In commenting last Friday on admissions policy at the University of Virginia, we inadvertently exaggerated the number of students enrolled from Fairfax County. Out of 11,195 undergraduates at the university last fall, 2,641 were from Fairfax and Arlington counties and the cities of Alexandria, Falls Church and Fairfax. It remains true that Northern Virginia is overrepresented at the university, although not so heavily overrepresented as we suggested.
In this year's college admissions sweepstakes, a good many bright and capable youngsters from Fairfax County have been turned down by the University of Virginia. Because the university is a public institution, there is a political reaction. Seized by the passions of the moment, the customarily sensible chairman of the county school board, Mary E. Collier, has been talking about deliberately debasing the schools' grading standards to provide more A's on report cards. Other school officials angrily say that the university ought to be expanded, or the number of students from other states reduced, to make more room for applicants from Fairfax.
Those are all terrible ideas. The university does an unusually good job of educating undergraduates because the state has understood the importance of scale and -- unlike many states -- has not allowed the university's freshman class to swell to unmanageable size. Instead, to accommodate rising applications, it has founded other state universities, such as George Mason in Fairfax. Similarly, admitting students from other parts of the country is an antidote to parochialism and good for the Virginia students. As for the suggestion to inflate grades, it would have the same effect as inflating currency. Buyers -- in this case, university admissions officers -- would quickly learn to anticipate and discount it.

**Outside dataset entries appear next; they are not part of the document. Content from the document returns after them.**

(* ===== verification/Machine.v ===== *)
(** * The machine below the kernel: effects, physical memory and the MMU

    The kernel code runs against a machine state: physical memory (32-bit
    words at word-aligned physical addresses), the page directory register and
    the variables of paging.c and memphys.c.  Commands pass the state
    explicitly; a command that does not come back (panic, page fault in the
    kernel, NULL dereference, idle loop, shutdown, a loop without an end) is a
    [Stop].

    The translation of virtual addresses is that of the IA-32 MMU with 4 KB
    pages, as the hardware performs it from CR3; accesses are supervisor
    accesses with CR0.WP clear, so only the present bits matter.  The TLB is
    taken to be coherent. *)

From S2P Require Import Prelude.

(** ** Commands *)

Inductive stop :=
| Panic | PageFault (addr : Z) | NullDeref | UseAfterFree | OutOfBounds | Uninitialized | Idle | Shutdown
| Hang.

Inductive outcome (S A : Type) :=
| Ret (a : A) (s : S)
| Stop (w : stop) (s : S).
Arguments Ret {S A}.
Arguments Stop {S A}.

Definition cmd (S A : Type) : Type := S -> outcome S A.

#[export] Instance cmd_ret S : MRet (cmd S) := fun A a s => Ret a s.
#[export] Instance cmd_bind S : MBind (cmd S) := fun A B f c s =>
  match c s with
  | Ret a s' => f a s'
  | Stop w s' => Stop w s'
  end.

Definition gets {S A} (f : S -> A) : cmd S A := fun s => Ret (f s) s.
Definition modify {S} (f : S -> S) : cmd S unit := fun s => Ret tt (f s).
Definition stop_with {S A} (w : stop) : cmd S A := fun s => Stop w s.

(** [for (i=0;i<n;i++) body(i)] *)
Fixpoint for_from {S} (n : nat) (i : Z) (body : Z -> cmd S unit) : cmd S unit :=
  match n with
  | O => mret tt
  | S n => body i;; for_from n (i + 1) body
  end.

(** A loop over the elements of a list. *)
Fixpoint for_each {S A} (xs : list A) (body : A -> cmd S unit) : cmd S unit :=
  match xs with
  | [] => mret tt
  | x :: xs => body x;; for_each xs body
  end.

Lemma bind_ret {S A B} (a : A) (f : A -> cmd S B) s : (mret a ≫= f) s = f a s.
Proof. done. Qed.

Lemma bind_gets {S A B} (g : S -> A) (f : A -> cmd S B) s : (gets g ≫= f) s = f (g s) s.
Proof. done. Qed.

Lemma bind_modify {S B} (g : S -> S) (f : unit -> cmd S B) s : (modify g ≫= f) s = f tt (g s).
Proof. done. Qed.

Lemma bind_assoc {S A B C} (c : cmd S A) (f : A -> cmd S B) (g : B -> cmd S C) s :
  ((c ≫= f) ≫= g) s = (c ≫= fun a => f a ≫= g) s.
Proof. unfold mbind, cmd_bind. by destruct (c s). Qed.

Lemma bind_Ret {S A B} (c : cmd S A) (f : A -> cmd S B) s a s' :
  c s = Ret a s' -> (c ≫= f) s = f a s'.
Proof. unfold mbind, cmd_bind. by intros ->. Qed.

Lemma bind_same {S A B} (c : cmd S A) (f g : A -> cmd S B) (s : S) :
  (forall a s', f a s' = g a s') -> (c ≫= f) s = (c ≫= g) s.
Proof. intros H. unfold mbind, cmd_bind. destruct (c s); [apply H|done]. Qed.

Lemma bind_same_l {S A B} (c d : cmd S A) (f : A -> cmd S B) (s : S) : c s = d s -> (c ≫= f) s = (d ≫= f) s.
Proof. intros H. unfold mbind, cmd_bind. by rewrite H. Qed.

Lemma bind_Stop {S A B} (c : cmd S A) (f : A -> cmd S B) s w s' :
  c s = Stop w s' -> (c ≫= f) s = Stop w s'.
Proof. unfold mbind, cmd_bind. by intros ->. Qed.

(** ** Page directory and page table entries (paging.h) *)

(** One bit field in front of the others. *)
Definition bit (b : bool) (rest : Z) : Z := Z.b2z b + 2 * rest.

Record pde_t := Pde {
  pde_exists : bool; pde_writable : bool; pde_user : bool; pde_write_though : bool;
  pde_cache_disabled : bool; pde_accessed : bool; pde_zero : bool; pde_pagesize : bool;
  pde_unused8 : bool; pde_unused9 : bool; pde_unused10 : bool; pde_unused11 : bool;
  pde_page : Z }.

Record pte_t := Pte {
  in_memory : bool; writable : bool; user : bool; write_though : bool;
  cache_disabled : bool; accessed : bool; dirty : bool; cow : bool;
  global : bool; pte_exists : bool; swappable : bool; swapped : bool;
  page : Z }.

(** The memory layout of the bit fields. *)
Definition enc_pde (p : pde_t) : Z :=
  bit (pde_exists p) (bit (pde_writable p) (bit (pde_user p) (bit (pde_write_though p)
  (bit (pde_cache_disabled p) (bit (pde_accessed p) (bit (pde_zero p) (bit (pde_pagesize p)
  (bit (pde_unused8 p) (bit (pde_unused9 p) (bit (pde_unused10 p) (bit (pde_unused11 p)
  (pde_page p)))))))))))).

Definition enc_pte (p : pte_t) : Z :=
  bit (in_memory p) (bit (writable p) (bit (user p) (bit (write_though p)
  (bit (cache_disabled p) (bit (accessed p) (bit (dirty p) (bit (cow p)
  (bit (global p) (bit (pte_exists p) (bit (swappable p) (bit (swapped p)
  (page p)))))))))))).

Definition dbit {A} (w : Z) (k : bool -> Z -> A) : A := k (Z.odd w) (Z.div2 w).

Definition dec_pde (w : Z) : pde_t :=
  dbit w (fun b0 w => dbit w (fun b1 w => dbit w (fun b2 w => dbit w (fun b3 w =>
  dbit w (fun b4 w => dbit w (fun b5 w => dbit w (fun b6 w => dbit w (fun b7 w =>
  dbit w (fun b8 w => dbit w (fun b9 w => dbit w (fun b10 w => dbit w (fun b11 w =>
  Pde b0 b1 b2 b3 b4 b5 b6 b7 b8 b9 b10 b11 w)))))))))))).

Definition dec_pte (w : Z) : pte_t :=
  dbit w (fun b0 w => dbit w (fun b1 w => dbit w (fun b2 w => dbit w (fun b3 w =>
  dbit w (fun b4 w => dbit w (fun b5 w => dbit w (fun b6 w => dbit w (fun b7 w =>
  dbit w (fun b8 w => dbit w (fun b9 w => dbit w (fun b10 w => dbit w (fun b11 w =>
  Pte b0 b1 b2 b3 b4 b5 b6 b7 b8 b9 b10 b11 w)))))))))))).

(** [memset(&entry,0,sizeof(entry))] *)
Definition pde0 : pde_t := dec_pde 0.
Definition pte0 : pte_t := dec_pte 0.

Lemma odd_bit b x : Z.odd (bit b x) = b.
Proof. unfold bit. rewrite Z.odd_add_mul_2. by destruct b. Qed.

Lemma div2_bit b x : Z.div2 (bit b x) = x.
Proof.
  unfold bit. rewrite Z.div2_div. symmetry.
  apply (Z.div_unique _ 2 x (Z.b2z b)); destruct b; simpl; lia.
Qed.

Lemma bit_odd_div2 w : bit (Z.odd w) (Z.div2 w) = w.
Proof. unfold bit. rewrite (Z.div2_odd w) at 3. lia. Qed.

Lemma div2_iter12 w : Z.div2 (Z.div2 (Z.div2 (Z.div2 (Z.div2 (Z.div2 (Z.div2 (Z.div2
  (Z.div2 (Z.div2 (Z.div2 (Z.div2 w))))))))))) = w / 4096.
Proof. rewrite !Z.div2_div, !Z.div_div by lia. done. Qed.

Lemma page_of_pde w : pde_page (dec_pde w) = w / 4096.
Proof. apply div2_iter12. Qed.

Lemma page_of_pte w : page (dec_pte w) = w / 4096.
Proof. apply div2_iter12. Qed.

Lemma dec_enc_pde p : dec_pde (enc_pde p) = p.
Proof. destruct p. unfold dec_pde, enc_pde, dbit. simpl. by repeat rewrite ?odd_bit, ?div2_bit. Qed.

Lemma dec_enc_pte p : dec_pte (enc_pte p) = p.
Proof. destruct p. unfold dec_pte, enc_pte, dbit. simpl. by repeat rewrite ?odd_bit, ?div2_bit. Qed.

Lemma enc_dec_pde w : enc_pde (dec_pde w) = w.
Proof. unfold dec_pde, enc_pde, dbit. simpl. by rewrite !bit_odd_div2. Qed.

Lemma enc_dec_pte w : enc_pte (dec_pte w) = w.
Proof. unfold dec_pte, enc_pte, dbit. simpl. by rewrite !bit_odd_div2. Qed.

(** the bit-field layout of directory and table entries loses nothing:
    writing an entry and reading it back gives the same fields, and every
    32-bit word is the layout of the fields read from it. *)
Theorem entry_roundtrip :
  (forall p, dec_pde (enc_pde p) = p) /\ (forall p, dec_pte (enc_pte p) = p) /\
  (forall w, enc_pde (dec_pde w) = w) /\ (forall w, enc_pte (dec_pte w) = w).
Proof.
  split; [exact dec_enc_pde|]. split; [exact dec_enc_pte|]. split; [exact enc_dec_pde|exact enc_dec_pte].
Qed.

(** ** Addresses (limits.h, sizes.h, memmap.h, paging.h) *)

Abbreviation PAGE_SIZE := 4096 (only parsing).
Abbreviation KBYTES := 1024 (only parsing).
Abbreviation MBYTES := 1048576 (only parsing).
Abbreviation GBYTES := 1073741824 (only parsing).

Definition PAGE2ADDR (page : Z) : Z := w32 (page * PAGE_SIZE).
Definition ADDR2PAGE (addr : Z) : Z := w32 addr / PAGE_SIZE.
Definition ADDR2PDE (addr : Z) : Z := ADDR2PAGE addr / 1024.
Definition ADDR2PTE (addr : Z) : Z := ADDR2PAGE addr mod 1024.
Definition PAGEDOWN (addr : Z) : Z := w32 addr / PAGE_SIZE * PAGE_SIZE.
Definition PAGEUP (addr : Z) : Z := w32 ((w32 (w32 addr - 1) / PAGE_SIZE + 1) * PAGE_SIZE).
Definition PAGEOFF (addr : Z) : Z := w32 addr mod PAGE_SIZE.

Definition KERNELCODE_ADDRESS : Z := 1 * MBYTES.
Definition KERNELCODE_SIZE : Z := 2 * MBYTES.
Definition STACKDATA_ADDRESS : Z := KERNELCODE_ADDRESS + KERNELCODE_SIZE.
Definition STACKDATA_SIZE : Z := 4 * MBYTES.
Definition KERNELDATA_ADDRESS : Z := STACKDATA_ADDRESS + STACKDATA_SIZE.
Definition KERNELDATA_SIZE : Z := 1 * GBYTES - KERNELDATA_ADDRESS.
Definition USERDATA_ADDRESS : Z := 1 * GBYTES.
Definition USERDATA_SIZE : Z := 3068 * MBYTES - 4 * KBYTES.
Definition KERNELPD_ADDRESS : Z := PAGEUP (KERNELCODE_ADDRESS + KERNELCODE_SIZE).
Definition KERNELPD_SIZE : Z := 3 * PAGE_SIZE.
Definition FREEPHYS_ADDRESS : Z := KERNELPD_ADDRESS + KERNELPD_SIZE.
Definition BUFPAGE_ADDRESS : Z := 4092 * MBYTES - 4 * KBYTES.
Definition USERSTACK_END : Z := BUFPAGE_ADDRESS.
Definition USERSTACK_MAXSIZE : Z := 1024 * PAGE_SIZE.
Definition PAGETABLES_ADDRESS : Z := 4092 * MBYTES.
Definition PAGEDIR_ADDRESS : Z := 4 * GBYTES - 4 * KBYTES.

(** ** Physical memory and translation *)

Definition rd (m : gmap Z Z) (a : Z) : Z := default 0 (m !! a).

Definition translate (m : gmap Z Z) (cr3 v : Z) : option Z :=
  let pde := dec_pde (rd m (cr3 + 4 * (v / 4194304))) in
  if pde_exists pde then
    let pte := dec_pte (rd m (pde_page pde * 4096 + 4 * (v / 4096 mod 1024))) in
    if in_memory pte then Some (page pte * 4096 + v mod 4096) else None
  else None.

(** The variables of paging.c and memphys.c. *)
Record mach := Mach {
  phys : gmap Z Z;
  paging_enabled : bool;
  paging_curpd : Z;
  paging_kernelpd : Z;
  paging_physrw_lastpage : Z;
  paging_physrw_lastpd : Z;
  memphys_stackbase : Z;
  memphys_stackend : Z;
  memphys_stackptr : Z;
  memphys_dma_bitmap : list Z;
}.

Definition set_phys (m : mach) (x : gmap Z Z) : mach :=
  Mach x (paging_enabled m) (paging_curpd m) (paging_kernelpd m) (paging_physrw_lastpage m)
    (paging_physrw_lastpd m) (memphys_stackbase m) (memphys_stackend m) (memphys_stackptr m)
    (memphys_dma_bitmap m).
Definition set_curpd (m : mach) (x : Z) : mach :=
  Mach (phys m) (paging_enabled m) x (paging_kernelpd m) (paging_physrw_lastpage m)
    (paging_physrw_lastpd m) (memphys_stackbase m) (memphys_stackend m) (memphys_stackptr m)
    (memphys_dma_bitmap m).
Definition set_enabled (m : mach) (x : bool) : mach :=
  Mach (phys m) x (paging_curpd m) (paging_kernelpd m) (paging_physrw_lastpage m)
    (paging_physrw_lastpd m) (memphys_stackbase m) (memphys_stackend m) (memphys_stackptr m)
    (memphys_dma_bitmap m).
Definition set_kernelpd (m : mach) (x : Z) : mach :=
  Mach (phys m) (paging_enabled m) (paging_curpd m) x (paging_physrw_lastpage m)
    (paging_physrw_lastpd m) (memphys_stackbase m) (memphys_stackend m) (memphys_stackptr m)
    (memphys_dma_bitmap m).
Definition set_physrw (m : mach) (pg pd : Z) : mach :=
  Mach (phys m) (paging_enabled m) (paging_curpd m) (paging_kernelpd m) pg pd
    (memphys_stackbase m) (memphys_stackend m) (memphys_stackptr m) (memphys_dma_bitmap m).
Definition set_stack (m : mach) (base end_ ptr : Z) : mach :=
  Mach (phys m) (paging_enabled m) (paging_curpd m) (paging_kernelpd m) (paging_physrw_lastpage m)
    (paging_physrw_lastpd m) base end_ ptr (memphys_dma_bitmap m).
Definition set_dma (m : mach) (x : list Z) : mach :=
  Mach (phys m) (paging_enabled m) (paging_curpd m) (paging_kernelpd m) (paging_physrw_lastpage m)
    (paging_physrw_lastpd m) (memphys_stackbase m) (memphys_stackend m) (memphys_stackptr m) x.

(** Kernel loads and stores of aligned words: through the MMU once paging is
    enabled. *)
Definition resolve (m : mach) (a : Z) : option Z :=
  if paging_enabled m then translate (phys m) (paging_curpd m) a else Some a.

Definition vload (a : Z) : cmd mach Z := fun m =>
  match resolve m a with
  | Some p => Ret (rd (phys m) p) m
  | None => Stop (PageFault a) m
  end.

Definition vstore (a v : Z) : cmd mach unit := fun m =>
  match resolve m a with
  | Some p => Ret tt (set_phys m (<[p := v]> (phys m)))
  | None => Stop (PageFault a) m
  end.

(** [memcpy]/[memset] on whole words. *)
Definition copy_words (dest src n : Z) : cmd mach unit :=
  for_from (Z.to_nat n) 0 (fun i => v ← vload (src + 4 * i); vstore (dest + 4 * i) v).

Definition clear_words (dest n : Z) : cmd mach unit :=
  for_from (Z.to_nat n) 0 (fun i => vstore (dest + 4 * i) 0).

Geographical representation at Charlottesville is severely skewed, but it is skewed in favor of Northern Virginia. Last fall 10,288 undergraduates were enrolled at the univeristy, of whom 3,090 came from Fairfax County alone. In comparison, only 12 percent of the state's population lives in the county. The reason for the disproportionate number of admissions to the university is obvious. A wealthy county and well-educated arents have built schools that are extremely effective in preparing young people for selective colleges.
But that raises a question of equality of opportunity for students from other parts of the state less well served by their schools. Youngsters from small rural schools, from which few graduates go to college, do not compete on equal terms with the products of high schools such as Fairfax's. Any university, public or private, needs to take those disparities into account. If the University of Virginia is open to reproach, it is not for giving Fairfax too little consideration but rather too much. High school seniors who have been disappointed by this April's mail are entitled to much sympathy. But there are other promising choices for them within the state's university system. It's not the number of kids admitted to Charlottesville that counts, but the strength of the college and university system as a whole.